Jugements et critiques

Remarques à propos de René par Chateaubriand lui-même

Sainte-Beuve

Si j’osais adresser un seul reproche à quelques rares endroits de cette douleur presque innée que je comprends et que j’admire, ce ne serait pas de s’exagérer et de se surfaire, ce serait de se croire plus unique au monde, plus privilégiée en amertume qu’elle ne l’est en effet. Certes, nulle vie n’a été plus traversée, semée sur plus de mers, sillonnée de plus de sortes d’orages ; et quand, après tant d’incomparables vicissitudes, on porte sa douleur sans fléchir, comme ces personnages de rois et d’empereurs qui, outre leur diadème de gloire au front, portent un globe dans la main, on en mesure mieux tout le poids. Mais ce poids, pour être d’ordinaire plus obscurément porté, n’en pèse pas moins aujourd’hui sur bien des cœurs. Le mal du solitaire René, en retranchant même ce qui a été de contagion et d’imitation, est assez endémique en ce siècle ; la famille est nombreuse, je le crois, qui l’invoque tout bas comme l’aîné des siens.

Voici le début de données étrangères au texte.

(* ===== verification/IPQueue.v ===== *)
(** * Intra-process queue (src/server/ipqueue.go)

    A FIFO shared by producers and one consumer: a slice with a read position, a calculated
    size, limits, and a one-slot channel that tells the consumer there is something to pop.
    Slices are values here; the capacity of the backing array, which decides only whether a
    slice is kept for reuse, is the argument [fits] of [popOne] and [recycle]. *)

From S2P Require Import Prelude.

Module Ipq.

Section queue.
Context {T : Type}.

Record ipQueueOpts : Type := mkOpts {
  calc : option (T -> Z);
  msz : Z;
  mlen : Z;
}.

(** [elts] is [None] when the slice is nil; [ch] says whether the channel holds a signal; the
    pool keeps recycled slices. *)
Record ipQueue : Type := mkQueue {
  inprogress : Z;
  ch : bool;
  elts : option (list T);
  pos : nat;
  pool : list (list T);
  sz : Z;
  opts : ipQueueOpts;
}.

Inductive ipq_error : Type := errIPQLenLimitReached | errIPQSizeLimitReached.

Definition newIPQueue (o : ipQueueOpts) : ipQueue := mkQueue 0 false None 0 [] 0 o.

Definition elems (q : ipQueue) : list T := default [] (elts q).

Definition len (q : ipQueue) : Z := Z.of_nat (length (elems q)) - Z.of_nat (pos q).

(** [q.pool.Get()]: a slice of the pool, the one [pick] selects, or a new one. *)
Definition pool_get (pick : option nat) (p : list (list T)) : list T * list (list T) :=
  match pick with
  | None => ([], p)
  | Some i => match p !! i with Some s => (s, take i p ++ drop (S i) p) | None => ([], p) end
  end.

(** The part of [push] under the lock: the result, and whether a signal is to be sent after
    the lock is released. *)
Definition push_locked (q : ipQueue) (e : T) (pick : option nat) : ipQueue * (Z * option ipq_error) * bool :=
  let l := len q in
  if (0 <? mlen (opts q)) && (l =? mlen (opts q)) then (q, (l, Some errIPQLenLimitReached), false) else
  let '(limit, sz') :=
    match calc (opts q) with
    | None => (false, sz q)
    | Some f =>
        let s := f e in
        if (0 <? msz (opts q)) && (msz (opts q) <? u64 (sz q + s)) then (true, sz q)
        else (false, u64 (sz q + s))
    end in
  if limit then (q, (l, Some errIPQSizeLimitReached), false) else
  let '(base, pool') := match elts q with Some s => (s, pool q) | None => pool_get pick (pool q) end in
  (mkQueue (inprogress q) (ch q) (Some (base ++ [e])) (pos q) pool' sz' (opts q), (l + 1, None), l =? 0).

(** [select { case q.ch <- struct{}{}: default: }] *)
Definition signal (q : ipQueue) : ipQueue :=
  mkQueue (inprogress q) true (elts q) (pos q) (pool q) (sz q) (opts q).

Definition push (q : ipQueue) (e : T) (pick : option nat) : ipQueue * (Z * option ipq_error) :=
  let '(q, r, s) := push_locked q e pick in (if s then signal q else q, r).

Definition pop (q : ipQueue) : ipQueue * option (list T) :=
  if len q =? 0 then (q, None) else
  let res := if Nat.eqb (pos q) 0 then elems q else drop (pos q) (elems q) in
  (mkQueue (i64 (inprogress q + Z.of_nat (length res))) (ch q) None 0 (pool q) 0 (opts q), Some res).

(** [fits] is [cap(q.elts) <= q.mrs]. *)
Definition popOne (q : ipQueue) (fits : bool) : ipQueue * option T :=
  let l := len q in
  if l =? 0 then (q, None) else
  match elems q !! pos q with
  | None => (q, None) (* out of range: does not happen when [pos] is at most the length *)
  | Some e =>
      if 0 <? l - 1 then
        let sz' := match calc (opts q) with Some f => u64 (sz q - f e) | None => sz q end in
        (signal (mkQueue (inprogress q) (ch q) (elts q) (S (pos q)) (pool q) sz' (opts q)), Some e)
      else
        (mkQueue (inprogress q) (ch q) (if fits then Some [] else None) 0 (pool q) 0 (opts q), Some e)
  end.

(** [s] is the slice returned by [pop], [None] for nil. *)
Definition recycle (q : ipQueue) (s : option (list T)) (fits : bool) : ipQueue :=
  match s with
  | None => q
  | Some l =>
      let n := if 0 <? Z.of_nat (length l) then i64 (inprogress q - Z.of_nat (length l)) else inprogress q in
      let p := if fits then [] :: pool q else pool q in
      mkQueue n (ch q) (elts q) (pos q) p (sz q) (opts q)
  end.

Definition size (q : ipQueue) : Z := sz q.

Definition drain (q : ipQueue) : ipQueue * Z :=
  (mkQueue (inprogress q) false None 0 (pool q) 0 (opts q), len q).

Definition inProgress (q : ipQueue) : Z := inprogress q.

(** The consumer's receive from [q.ch]. *)
Definition recv (q : ipQueue) : ipQueue :=
  mkQueue (inprogress q) false (elts q) (pos q) (pool q) (sz q) (opts q).

End queue.
Arguments ipQueueOpts : clear implicits.
Arguments ipQueue : clear implicits.
End Ipq.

Quand René jette ses regards sur une foule, sur ce désert d’hommes comme il l’a appelé, il peut s’écrier sans crainte, ainsi que s’écriait l’infortuné dans l’Essai à la vue des petites lumières des faubourgs : Là, j’ai des frères ! frères moins glorieux sans doute, plus infirmes, moins honorés des grands coups du sort. Mais n’est-ce pas en fait de douleur surtout qu’il est vrai de dire avec M. Ballanche : « Tout se passe au fond de notre cœur, et c’est notre cœur seul qui donne à tout l’existence et la réalité. » […]
René est beau, il est brillant jusque dans la brume et sous l'aquilon ; l'éclair d'un orage se joue à son front pâle et noblement foudroyé. C'est une individualité moderne chevaleresque, taillée presque à l'antique ; il y a du Sophocle dans cette statue de jeune homme. Laissez-le grandir et sortir de là, le Périclès rêveur ; il est volage, il est bruyant et glorieux, il est capable de mille entreprises enviables, il remplira le monde de son nom.
(Portraits contemporains, Paris, Michel Lévy frère, 1870, t. 1, p. 32 et 127) 
 

Lamartine

Lamartine nous parle de Chateaubriand. « Je me souviens qu’un jour, sous un tronc d’arbre, dans les montagnes du Bugey, je dis à Montchalain, à Virieu, au moment où j’étais le plus fanatique d’Atala et de René : c’est beau, mais ce n’est pas le vrai beau, c’est trop apprêté ; Chateaubriand est un comédien, il n’a que la sincérité de la phrase ». 
(Charles Alexandre, Souvenirs sur Lamartine, par son secrétaire, Paris, G. Charpentier, 1884, p. 216)
 

Marc Fumaroli

Les deux nouvelles rattachées au Génie du christianisme se font pendant. Elles illustrent par la fiction, l’une à l’endroit, l’autre à l’envers, le primat accordé par Chateaubriand à la fertilité littéraire du christianisme. L’une, Atala, fait valoir les ressorts pathétiques inconnus de l’Antiquité, dont parlent les chapitres « Poétique du christianisme ». L’autre, René, élève aux dimensions de mythe cette stérilité contre-nature répandue chez les jeunes gens par la philosophie critique des Lumières et dont le chapitre « Du vague des passions » du Génie fait l’anatomie dans le langage du moraliste. […] Le récit que René, le « civilisé », fait à Chactas et au Père Souël est celui d’une aventure intérieure dont il est seul à avoir la clef. […] Le héros de la nouvelle est incapable d’une passion naturelle comme celle de Chactas, il est condamné à n’aimer que dans la transgression. Il est impuissant pour la foi naïve d’Atala comme pour la foi éclairée du Père Aubry. C’est un post-chrétien atrophié et malheureux, attiré invinciblement par les églises et les couvents, mais en vain.
(Chateaubriand, poésie et terreur, Paris, Gallimard, 2006, p. 388)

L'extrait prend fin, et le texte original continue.